## [Assignment]
Show the lines below that contain the string "CallAcceptTransaction".

════════

(** ** The page-list document *)

(** Modelled from the spec: the declaration of [jsonPDFGenerator] is not in
    [src/]; the spec gives "an object with a list of page entries; each
    entry optionally carries a base64-encoded HTML blob or an input file/URL
    string".  Only the fields [ImageFromJSON] reads are kept. *)
Record jsonPage : Type := mkJsonPage {
  InputFile : string;
  Base64PageData : string
}.

Record jsonPDFGenerator : Type := mkJsonPDFGenerator {
  Pages : list jsonPage
}.

(** ** The process-wide path cache *)

(** Modelled from the spec: the declaration of [stringStore] is not in
    [src/]; the spec gives "a query operation returning the currently
    resolved/cached executable path (empty string if not yet resolved)".
    It is a cell holding one string, read by [Get] and written by [Set] (here [Set_]). *)
Module stringStore.
Record t : Type := mk { val : string }.
Definition Get (ss : t) : string := val ss.
Definition Set_ (_ : t) (s : string) : t := mk s.
Definition zero : t := mk "".
End stringStore.

(** ** The operating system *)

(** What the wrapper asks of its environment, in call order of appearance:
    [os.Args[0]], [filepath.Dir], [filepath.Abs], [filepath.Join],
    [exec.LookPath], [os.Getenv], [exec.Command(...).CombinedOutput()],
    and the two decoders of the page-list adapter. *)
Record OS : Type := mkOS {
  os_Args0 : string;
  filepath_Dir : string -> string;
  filepath_Abs : string -> string * option error;
  filepath_Join : string -> string -> string;
  exec_LookPath : string -> string * option error;
  os_Getenv : string -> string;
  cmd_CombinedOutput :
    string -> list string -> option string -> bytes * option error;
  json_Decode : list byte -> jsonPDFGenerator * option error;
  base64_DecodeString : string -> bytes * option error
}.

(** Every interaction with the cache or the environment leaves an event. *)
Inductive Event : Type :=
| EvGet
| EvSet (path : string)
| EvAbs (path : string)
| EvLookPath (file : string)
| EvGetenv (key : string)
| EvRun (name : string) (args : list string) (stdin : option string)
| EvPrintln (line : string).

(** Computations over the global [binImagePath] that log their events and
    may panic. *)
Definition M (A : Type) : Type :=
  stringStore.t -> outcome A * stringStore.t * list Event.

Definition ret {A} (a : A) : M A := fun st => (Ret a, st, []).

Definition bind {A B} (m : M A) (f : A -> M B) : M B :=
  fun st =>
    match m st with
    | (Ret a, st1, t1) =>
        match f a st1 with
        | (r, st2, t2) => (r, st2, t1 ++ t2)
        end
    | (Panic p, st1, t1) => (Panic p, st1, t1)
    end.
(** The locks to be requested (lines 325-347); [master_metadata().at(key)]
    fails on an unknown key. *)
Definition locks_to_request (h : TxnHolder) : option (list (KeyReplica * LockMode)) :=
  if is_remaster h then
    match keys_in_partition h with
    | [] => None
    | (key, _) :: _ =>
        master ← master_metadata h !! key;
        let master' := if is_new_master_lock_only h then new_master h else master in
        Some [(MakeKeyReplica key master', WRITE)]
    end
  else
    mapM (fun '(key, mode) =>
            master ← master_metadata h !! key;
            Some (MakeKeyReplica key master, mode))
         (keys_in_partition h).

(** One turn of the loop over the locks (lines 351-372). *)
Definition request_lock (txn : TxnId)
    (st : gmap string LockQueueTail.t * list TxnId)
    (lock : KeyReplica * LockMode)
  : option (gmap string LockQueueTail.t * list TxnId) :=
  let '(lock_table, blocking_txns) := st in
  let '(key_replica, mode) := lock in
  let lock_queue_tail := default LockQueueTail.empty (lock_table !! key_replica) in
  match mode with
  | READ =>
      let '(q, b_txn) := LockQueueTail.AcquireReadLock txn lock_queue_tail in
      Some (<[key_replica := q]> lock_table,
            match b_txn with
            | Some b => blocking_txns ++ [b]
            | None => blocking_txns
            end)
  | WRITE =>
      let '(q, b_txns) := LockQueueTail.AcquireWriteLock txn lock_queue_tail in
      Some (<[key_replica := q]> lock_table, b_txns ++ blocking_txns)
  | UNLOCKED => None
  end.

(** One turn of the loop over the blocking txns (lines 385-401). *)
Definition add_blocker (txn : TxnId) (ti : gmap Z TxnInfo) (b_txn : TxnId)
  : gmap Z TxnInfo :=
  if b_txn =? txn then ti
  else match ti !! b_txn with
       | None => ti
       | Some _ =>
           alter (push_waited_by txn) b_txn (alter (add_waiting_for 1) txn ti)
       end.

(** [AcquireLocks]. *)
Definition AcquireLocks (h : TxnHolder) (lm : t) : option (t * AcquireLocksResult) :=
  match keys_in_partition h with
  | [] => None
  | _ :: _ =>
      locks ← locks_to_request h;
      '(lock_table, blocking_txns) ← foldlM (request_lock (txn_id h)) locks (lock_table_ lm, []);
      let blockers := std_unique (std_sort blocking_txns) in
      let ti0 := try_emplace (txn_id h) (txn_info_ lm) in
      let ti1 := alter (add_unarrived (- Z.of_nat (length locks))) (txn_id h) ti0 in
      let ti2 := fold_left (add_blocker (txn_id h)) blockers ti1 in
      info ← ti2 !! txn_id h;
      Some (mk lock_table ti2 (ready_txns_ lm),
            if is_ready info then ACQUIRED else WAITING)
  end.

(** [AcceptTxnAndAcquireLocks]. *)
Definition AcceptTxnAndAcquireLocks (h : TxnHolder) (lm : t) : option (t * AcquireLocksResult) :=
  '(lm', _) ← AcceptTransaction h lm;
  AcquireLocks h lm'.

(** One turn of the loop over [waited_by] (lines 429-446). *)
Definition release_one (st : gmap Z TxnInfo * list TxnId) (blocked_txn_id : TxnId)
  : gmap Z TxnInfo * list TxnId :=
  let '(ti, result) := st in
  if blocked_txn_id =? kSentinelTxnId then st
  else match ti !! blocked_txn_id with
       | None => st
       | Some blocked_txn =>
           let blocked_txn' := add_waiting_for (-1) blocked_txn in
           (<[blocked_txn_id := blocked_txn']> ti,
            if is_ready blocked_txn' then result ++ [blocked_txn_id] else result)
       end.

(** [ReleaseLocks]. *)
Definition ReleaseLocks (h : TxnHolder) (lm : t) : option (t * list TxnId) :=
  match txn_info_ lm !! txn_id h with
  | None => Some (lm, [])
  | Some txn_info =>
      if is_ready txn_info then
        let '(ti, result) := fold_left release_one (waited_by txn_info) (txn_info_ lm, []) in
        Some (mk (lock_table_ lm) (delete (txn_id h) ti) (ready_txns_ lm), result)
      else None
  end.

(** ** Sequences of calls *)

Inductive call :=
| CallAcceptTransaction (h : TxnHolder)
| CallAcquireLocks (h : TxnHolder)
| CallReleaseLocks (h : TxnHolder).

Definition holder_of (c : call) : TxnHolder :=
  match c with
  | CallAcceptTransaction h | CallAcquireLocks h | CallReleaseLocks h => h
  end.

Definition do_call (c : call) (lm : t) : option t :=
  match c with
  | CallAcceptTransaction h => fst <$> AcceptTransaction h lm
  | CallAcquireLocks h => fst <$> AcquireLocks h lm
  | CallReleaseLocks h => fst <$> ReleaseLocks h lm
  end.

(** The states the manager reaches from its initial state; a call that
    ends in a fatal error reaches no state. *)
Inductive reachable : t -> Prop :=
| reachable_init : reachable init
| reachable_call c lm lm' :
    reachable lm -> do_call c lm = Some lm' -> reachable lm'.

(** As [reachable], with every call made for a txn whose id is not the
    sentinel. *)
Inductive reachable_ids : t -> Prop :=
| reachable_ids_init : reachable_ids init
| reachable_ids_call c lm lm' :
    reachable_ids lm -> txn_id (holder_of c) <> kSentinelTxnId ->
    do_call c lm = Some lm' -> reachable_ids lm'.

(** A sequence of calls, stopped by the first fatal error. *)
Definition do_calls (cs : list call) (lm : t) : option t :=
  foldlM (fun lm c => do_call c lm) cs lm.

(** Number of slots of [l] that hold [t] and are not the sentinel. *)
Definition occurrences (t : TxnId) (l : list TxnId) : Z :=
  Z.of_nat (length (filter (fun x => x <> kSentinelTxnId /\ x = t) l)).

(** Total over the [waited_by] lists of a table. *)
Definition total_occurrences (t : TxnId) (ti : gmap Z TxnInfo) : Z :=
  map_fold (fun _ info acc => occurrences t (waited_by info) + acc) 0 ti.

(** The balance of the wait-for graph. *)
Definition balanced (ti : gmap Z TxnInfo) : Prop :=
  forall t info, ti !! t = Some info ->
    num_waiting_for info = total_occurrences t ti.

(** [num_waiting_for] of [t] in a table, 0 for a txn that is not there. *)
Definition waiting_for_of (ti : gmap Z TxnInfo) (t : TxnId) : Z :=
  match ti !! t with
  | Some info => num_waiting_for info
  | None => 0
  end.

(** The invariant of the table that the calls maintain: the sentinel is
    no txn of the table, every entry is stored under its own id, and the
    occurrences of any id in the [waited_by] lists are counted by its
    entry (so an id without an entry occurs nowhere). *)
Record graph_inv (ti : gmap Z TxnInfo) : Prop := {
  inv_no_sentinel : ti !! kSentinelTxnId = None;
  inv_ids : forall k info, ti !! k = Some info -> id info = k;
  inv_balance : forall t, total_occurrences t ti = waiting_for_of ti t
}.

════════

## [Exercise output]
| CallAcceptTransaction (h : TxnHolder)
  | CallAcceptTransaction h | CallAcquireLocks h | CallReleaseLocks h => h
  | CallAcceptTransaction h => fst <$> AcceptTransaction h lm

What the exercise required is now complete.